重い足取りで、準備を進めていく。制服に着替えて準備をしてランドセルに詰めていく。準備ができたので今日は早めに学校に向かうことにする。
折角買ってもらったこともあり、可愛い日傘をさしながら学校に向かうことにする。
両親に、行ってきますと言って刀を持って学校に向かうことにする。
登下校の練習はそれなりにしていたと思っていたが、一昨日のダンジョン探索で頭から抜け落ちてしまった。
あれ?学校まではどう行くのだろう?と一瞬困ってしまったが、学校に行く他の子達を見かけてついていくことにした。
同じ制服だったし間違えはないだろうと思ったからだ。それにしても、ダンジョンでのことは今でも鮮明に思い出せる。
その記憶の印象が強すぎて、登下校の道を忘れてしまった。
他の子についていくと無事学校に着いたので安心した。
それにしても、通りすがり人からの目線をいつも以上に感じたのはなぜだろうか?私が可愛いのは認めるし、それでこっちを見てくる人は今までもいたのだが、ここまで見られることはなかった。
違いと言えば日傘をさしていたことだろうか?確かに、他の子で、日傘をさしている子はいなかったので目立ったのかもしれないと思った。
意識を向けると、他の生徒も私の方を見ているようなのでそうなのだろうと思った。
それから、上履きに履き替えてクラスに向かう。するとクラスはわいわいと賑わっていた。
うるさいし、耳障りだとすら思う。
ああ、やっぱり早く帰りたいと思ってしまうが仕方がないだろう。
そんな憂鬱な気分で黒板に張り出されている指定された席に座る。
幸い、壁側の座席であったので、誰かに絡まれないようにカーテンの中に隠れて魔法の練習をしていた。
すると、いつのまにか上田先生がやってきて「みなさん席についてください」と一言発するとクラスが急に静かになる。

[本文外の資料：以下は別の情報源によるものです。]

Lemma Equals_ids a b : ContivPolicies_Equals a b = true ↔ CPolicy_ID <$> a = CPolicy_ID <$> b.
Proof.
  unfold ContivPolicies_Equals. revert b.
  induction a as [|p a IH]; intros [|q b]; [done..|]. specialize (IH b).
  rewrite !fmap_cons. cbn [length Nat.eqb zip_with forallb]. destruct (length a =? length b); cbn [negb] in *.
  - rewrite andb_true_iff, bool_decide_eq_true, IH. split; [by intros [-> ->]|by intros [= -> ->]].
  - split; [done|]. intros [= _ H]. by apply IH in H.
Qed.

Lemma ids_eq l (a b : list ContivPolicy) : ids_determine l → (∀ p, p ∈ a → p ∈ l) → (∀ p, p ∈ b → p ∈ l) →
  CPolicy_ID <$> a = CPolicy_ID <$> b → a = b.
Proof.
  intros Hd. revert b. induction a as [|p a IH]; intros [|q b] Ha Hb; [done..|]. rewrite !fmap_cons. intros [= Hid Heq]. f_equal.
  - apply Hd; [apply Ha; left|apply Hb; left|done].
  - apply IH; [intros x Hx; apply Ha; by right|intros x Hx; apply Hb; by right|done].
Qed.

(** A remembered set: the policies are known ones, the rules are its rules. *)
Definition processed_ok `{PodLookup} (all : list ContivPolicy) (s : ProcessedPolicySet) : Prop :=
  (∀ p, p ∈ pps_policies s → p ∈ all) ∧
  generateRules MatchEgress (pps_policies s) = Some (pps_ingress s) ∧
  generateRules MatchIngress (pps_policies s) = Some (pps_egress s).

Section commit.
Context `{PodLookup}.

この朝のHRが始まるまでの時間で分かったことがある。それは、私はこのクラスには絶対馴染めないということだ。
授業が始まるが、とりあえず自己紹介から始めるらしい。出席番号の早い人から自己紹介を始める。
落ち着いて考えてみたら、ここには私と同世代の子たちがいるのだ。将来のPTメンバーがいるかも知れないと思って一人一人の自己紹介を真剣に聞いていく。
私の順番が来たので、「上泉楓花といいます。好きなものは魔法で、好きな食べ物はお魚さんです。
皆様よろしくお願いいたします」と一礼をしてから座る。特に誰の印象にも残らない地味な自己紹介であったと思う。